So the bead board (planks, not sheets) ceiling has been installed under the Trex deck I installed last year (with rain water system).  The covered area below totals 32'x16', though only about 30'x14' are fully "water proofed" (the rest has vented soffit material for the ceiling.  Should get all nail holes puttied and the entire thing painted in the next week or two.  Had 8 can lights installed, as well as two spots for ceiling fans. 

Anyway, I also had an electrical outlet installed in the ceiling for a projector.  Will ceiling mount the projector with one of these.  I have a wiring channel from the projector location to a closet indoors (though a now unused dryer vent location), which is where I plan to keep most of the electronics if possible.  Still wrapping my head about wiring stuff - think that two runs of cat5e or cat6, along with at least one HDMI run between the two should be fine - and then two speaker line runs to the two outdoor speakers. 

 
LOL if that's the case then I have no qualms about doing this myself... Just thought it'd be complicated with getting the draining angle and so forth correct... Again, I haven't really looked too much into this in general. Glad to hear that this is an easy DYI... 
The framing shouldnt have much to do with the drainage unless you are moving the drain like clear across the room. I dont even think the framing would be difficult to slope the ceiling. To be clear though, what you are talking about is a very difficult project. I dont think I would be comfortable doing a steam shower myself. So much involved. That is probably why the guy told you to get new insulation. The specs call for foam, not fiberglass. Throw in kerdi wrap, epoxy grout(although there is much debate between epoxy and regular), etc and no thanks.  

 
The framing shouldnt have much to do with the drainage unless you are moving the drain like clear across the room. I dont even think the framing would be difficult to slope the ceiling. To be clear though, what you are talking about is a very difficult project. I dont think I would be comfortable doing a steam shower myself. So much involved. That is probably why the guy told you to get new insulation. The specs call for foam, not fiberglass. Throw in kerdi wrap, epoxy grout(although there is much debate between epoxy and regular), etc and no thanks.  
eh, in that case no steam shower for me. Just a regular shower is just fine :)

 
So the bead board (planks, not sheets) ceiling has been installed under the Trex deck I installed last year (with rain water system).  The covered area below totals 32'x16', though only about 30'x14' are fully "water proofed" (the rest has vented soffit material for the ceiling.  Should get all nail holes puttied and the entire thing painted in the next week or two.  Had 8 can lights installed, as well as two spots for ceiling fans. 

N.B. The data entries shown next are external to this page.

(** X11. For every store, the daily statistics list each day at most once,
    latest day first, with counts of at least one that add up to at most the
    number of messages; and they keep the most recent days: a message whose
    day is not listed is older than every day that is. *)
Theorem daily_statistics (tz : Z -> Z) (s : Store) :
  NoDup (List.map fst (dailyStatsQuery tz s))
  /\ Sorted (desc fst) (dailyStatsQuery tz s)
  /\ Forall (fun row => 1 <= snd row) (dailyStatsQuery tz s)
  /\ sum_list_with snd (dailyStatsQuery tz s) <= List.length (message s)
  /\ (forall m row,
        m ∈ message s -> row ∈ dailyStatsQuery tz s ->
        day_of tz (m_date m) ∉ List.map fst (dailyStatsQuery tz s) ->
        (day_of tz (m_date m) < fst row)%Z).
Proof.
  unfold dailyStatsQuery, limit.
  set (all := order_by (desc fst) _).
  assert (all ≡ₚ counted (fun m => day_of tz (m_date m)) (message s)) as Hperm
    by apply order_by_perm.
  assert (NoDup (List.map fst all)) as Hnd.
  { rewrite Hperm, counted_keys. apply NoDup_remove_dups. }
  assert (StronglySorted (desc fst) all) as Hsorted.
  { apply Sorted_StronglySorted; [apply _|]. apply order_by_sorted. apply _. }
  rewrite <- (firstn_skipn 365 all) in Hnd, Hsorted.
  rewrite List.map_app in Hnd. apply NoDup_app in Hnd as (Hnd1 & Hdisj & _).
  split_and!.
  - done.
  - apply StronglySorted_Sorted. by eapply StronglySorted_app_1_l.
  - apply Forall_take, Forall_forall. intros [day n] Hin. rewrite Hperm in Hin.
    by apply counted_positive in Hin as [? _].
  - etrans; [apply sum_take|]. rewrite Hperm. by rewrite counted_total.
  - intros m row Hm Hrow Hout.
    assert (day_of tz (m_date m) ∈ List.map fst all) as Hday.
    { rewrite Hperm, counted_keys, elem_of_remove_dups.
      apply list_elem_of_In, List.in_map_iff. exists m.
      split; [done|]. by apply list_elem_of_In. }
    rewrite <- (firstn_skipn 365 all), List.map_app in Hday.
    apply elem_of_app in Hday as [Hday|Hday]; [done|].
    apply list_elem_of_In, List.in_map_iff in Hday as (row' & Heq & Hrow').
    apply list_elem_of_In in Hrow'.
    pose proof (StronglySorted_app_1_elem_of _ _ _ row row' Hsorted Hrow Hrow') as Hle.
    unfold desc in Hle.
    assert (fst row <> fst row') as Hne.
    { intros Heq'. apply (Hdisj (fst row)).
      - apply list_elem_of_In, List.in_map. by apply list_elem_of_In.
      - rewrite Heq'. apply list_elem_of_In, List.in_map. by apply list_elem_of_In. }
    lia.
Qed.

Lemma long_history_daily :
  dailyStatsQuery (fun _ => 0%Z) long_history
  = List.map (fun i => ((11688 - i)%Z, 1)) (seqZ 0 365).
Proof. vm_compute. reflexivity. Qed.

Lemma daily_statistics_witness :
  (day_of (fun _ => 0%Z) 0 < 11688)%Z.
Proof.
  destruct (daily_statistics (fun _ => 0%Z) long_history) as (_ & _ & _ & _ & H).
  apply (H (message_at 1 0 0 1) (11688%Z, 1)).
  - apply list_elem_of_here.
  - rewrite long_history_daily. apply list_elem_of_here.
  - rewrite long_history_daily.
    apply (bool_decide_unpack _). vm_compute. exact I.
Defined.
Lemma sell_step_bounded : forall d p id st,
  sell_guard st = true -> lots_bounded (st_lots st) ->
  lots_bounded (st_lots (sell_step d p id st)).
Proof.
  intros d p id [lots mls ms rs] Hg Hb. unfold sell_guard in Hg.
  cbn [st_remaining_sell st_lots] in *.
  apply andb_true_iff in Hg. destruct Hg as [Hrs _]. apply Z.ltb_lt in Hrs.
  destruct lots as [|lot rest]; [exact Hb|].
  inversion Hb as [|? ? Hlot Hrest]; subst. cbv beta in Hlot.
  unfold sell_step. cbn [st_lots st_remaining_sell set_remaining lot_remaining_qty].
  destruct (Z.eqb_spec (lot_remaining_qty lot - Z.min rs (lot_remaining_qty lot)) 0)
    as [E|E]; [exact Hrest|].
  constructor; [|exact Hrest]. cbn [lot_remaining_qty lot_quantity set_remaining]. lia.
Qed.

Lemma sell_loop_bounded : forall d p id fuel st,
  lots_bounded (st_lots st) -> lots_bounded (st_lots (sell_loop fuel d p id st)).
Proof.
  intros d p id. induction fuel as [|fuel IH]; intros st Hb; cbn [sell_loop];
    [exact Hb|].
  destruct (sell_guard st) eqn:Hg; [|exact Hb].
  apply IH. apply sell_step_bounded; assumption.
Qed.

Lemma process_sell_bounded : forall self d q p id e' ms,
  process_sell self d q p id = (e', Return ms) ->
  lots_bounded (buy_lots self) -> lots_bounded (buy_lots e').
Proof.
  intros self d q p id e' ms H Hb. unfold process_sell in H.
  destruct (get_available_quantity self <? q); [discriminate|].
  injection H as <- _. cbn [buy_lots]. apply sell_loop_bounded. exact Hb.
Qed.

Lemma bounded_as_lots : forall self,
  lots_bounded (buy_lots self) -> get_current_holdings_as_lots self = buy_lots self.
Proof.
  intros self H. unfold get_current_holdings_as_lots.
  induction H as [|lot lots Hlot _ IH]; [reflexivity|].
  cbn [filter]. destruct (Z.ltb_spec 0 (lot_remaining_qty lot)); [|lia].
  rewrite IH. reflexivity.
Qed.

(** The state of an engine during [from_trades]. *)
Definition loop_inv (e : FIFOEngine) : Prop :=
  lots_bounded (buy_lots e) /\
  get_available_quantity e = total_bought e - total_sold e.

(** The running total of sells never exceeds [a] plus the running total of
    buys. *)
Definition sells_covered (a : Z) (ts : list TradeDict) : Prop :=
  forall n, sold_units (firstn n ts) <= a + bought_units (firstn n ts).
Definition detectContentType (text : string) : string :=
  let lowerText := toLowerCase text in
  if includes lowerText "abstract" && includes lowerText "introduction"
     && includes lowerText "conclusion" then "Academic Paper"
  else if includes lowerText "ingredients"
          && (includes lowerText "recipe" || includes lowerText "instructions")
  then "Recipe"
  else if includes lowerText "experience" && includes lowerText "education"
          && includes lowerText "skills" then "Resume/CV"
  else if (includes lowerText "email" || includes lowerText "@")
          && includes lowerText "password" then "Credentials List"
  else if matches_date lowerText then "Date-based Content"
  else if includes lowerText "meeting"
          && (includes lowerText "agenda" || includes lowerText "minutes")
  then "Meeting Notes"
  else if (10 <? List.length (split_char Chunker.newline text))%nat
          && includes text "," then "Structured Data"
  else if includes lowerText "story" || includes lowerText "chapter"
          || (20 <? List.length (split_char "." text))%nat
  then "Narrative/Story"
  else if includes lowerText "product"
          && (includes lowerText "price" || includes lowerText "feature")
  then "Product Information"
  else "General Text".

(** The rules of section 4.1 of the specification, in its order, as a table
    of predicate and label; [classify_spec] returns the label of the first
    rule whose predicate holds. *)
Definition rules : list ((string -> bool) * string) :=
  let has (t w : string) := includes (toLowerCase t) w in
  [ (fun t => has t "abstract" && has t "introduction" && has t "conclusion",
     "Academic Paper");
    (fun t => has t "ingredients" && (has t "recipe" || has t "instructions"),
     "Recipe");
    (fun t => has t "experience" && has t "education" && has t "skills",
     "Resume/CV");
    (fun t => (has t "email" || has t "@") && has t "password",
     "Credentials List");
    (fun t => matches_date (toLowerCase t), "Date-based Content");
    (fun t => has t "meeting" && (has t "agenda" || has t "minutes"),
     "Meeting Notes");
    (fun t => (10 <? List.length (split_char Chunker.newline t))%nat
              && includes t ",", "Structured Data");
    (fun t => has t "story" || has t "chapter"
              || (20 <? List.length (split_char "." t))%nat, "Narrative/Story");
    (fun t => has t "product" && (has t "price" || has t "feature"),
     "Product Information") ].

Fixpoint first_match (rs : list ((string -> bool) * string)) (text : string) : string :=
  match rs with
  | [] => "General Text"
  | (holds, label) :: rs' => if holds text then label else first_match rs' text
  end.

Definition classify_spec (text : string) : string := first_match rules text.

Definition labels : list string :=
  [ "Academic Paper"; "Recipe"; "Resume/CV"; "Credentials List";
    "Date-based Content"; "Meeting Notes"; "Structured Data";
    "Narrative/Story"; "Product Information"; "General Text" ].

End Classifier.

(* ================================================================== *)
(** ** JSON values, as the documents of the pipeline hold them *)

Module Json.

(** A number of a document.  [JSON.parse] yields finite numbers only;
    [Infinity] and [NaN] are what [Math.round(n / 0)] yields.  The finite
    numbers of the embedding are the integers; it describes those of a
    magnitude of at most [2^53 - 1], which are doubles and are printed as
    their decimal numerals ([safe]).  A fraction, or a number of 21 digits,
    has no counterpart here. *)
Inductive JSNumber : Type :=
| Finite (z : Z)
| Infinity
| NaN.

Inductive JValue : Type :=
| JNull
| JBool (b : bool)
| JNum (n : JSNumber)
| JStr (s : string)
| JArr (items : list JValue)
| JObj (fields : list (string * JValue))
(** An array that [mergeAnalysisResults] has written into as into an
    object: its slots, of which some can be empty, and its named
    properties.  [JSON.parse] returns no such array. *)
| JArrWith (slots : list (option JValue)) (props : list (string * JValue)).

(** The own properties of a plain object, in [Object.keys] order. *)
Definition Fields : Type := list (string * JValue).

(** The slots of an array; [None] is an empty slot. *)
Definition Slots : Type := list (option JValue).

Definition int (z : Z) : JValue := JNum (Finite z).

(** What a JavaScript computation leaves: a value, an exception, or a
    behaviour that this embedding does not describe ([Beyond]): a loop that
    was still running when its fuel ran out, or a step whose effect depends
    on the properties the runtime puts on [Object.prototype] and
    [Array.prototype]. *)
Inductive Exn : Type :=
| TypeError
| Error (message : string).

Inductive Run (A : Type) : Type :=
| Ret (a : A)
| Throw (e : Exn)
| Beyond.

Arguments Ret {A} a.
Arguments Throw {A} e.
Arguments Beyond {A}.

(** *** Truthiness and type tests *)

(** [!!v] *)
Definition truthy (v : JValue) : bool :=
  match v with
  | JNull => false
  | JBool b => b
  | JNum (Finite z) => negb (z =? 0)%Z
  | JNum Infinity => true
  | JNum NaN => false
  | JStr s => negb (s =? "")
  | JArr _ | JObj _ | JArrWith _ _ => true
  end.

(** [Array.isArray(v)] *)
Definition isArray (v : JValue) : bool :=
  match v with JArr _ | JArrWith _ _ => true | _ => false end.

(** [typeof v === 'object' && v !== null] *)
Definition isObjectLike (v : JValue) : bool :=
  match v with JArr _ | JObj _ | JArrWith _ _ => true | _ => false end.

(** [typeof v === 'object' && v !== null && !Array.isArray(v)] *)
Definition isPlainObject (v : JValue) : bool :=
  match v with JObj _ => true | _ => false end.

Anyway, I also had an electrical outlet installed in the ceiling for a projector.  Will ceiling mount the projector with one of these.  I have a wiring channel from the projector location to a closet indoors (though a now unused dryer vent location), which is where I plan to keep most of the electronics if possible.  Still wrapping my head about wiring stuff - think that two runs of cat5e or cat6, along with at least one HDMI run between the two should be fine - and then two speaker line runs to the two outdoor speakers. 
To be clear, you will have a 'pipe run' with rope or something in it to pull wires through in the future, yes?  If you have something like that no need to future proof it, can always add wiring as you need it.

 
Would love to do this/have it done in my basement, I could then count room down there as a bedroom (increase 4 to 5). Problem is I'd also have to have window made bigger, and cutting thru the concrete would suck too.
I was looking into doing this in my old house when I made the decision to buy the new construction.  I'm glad I had done the reasearch on it already because I added that to the build contract, and it saved quite a bit of money for them to install it while building as opposed to later.  I think the cost to add to construction was about $1000 financed, but the cost to do it after the fact could be up to $3000, and obviously cheaper if you DIY it. 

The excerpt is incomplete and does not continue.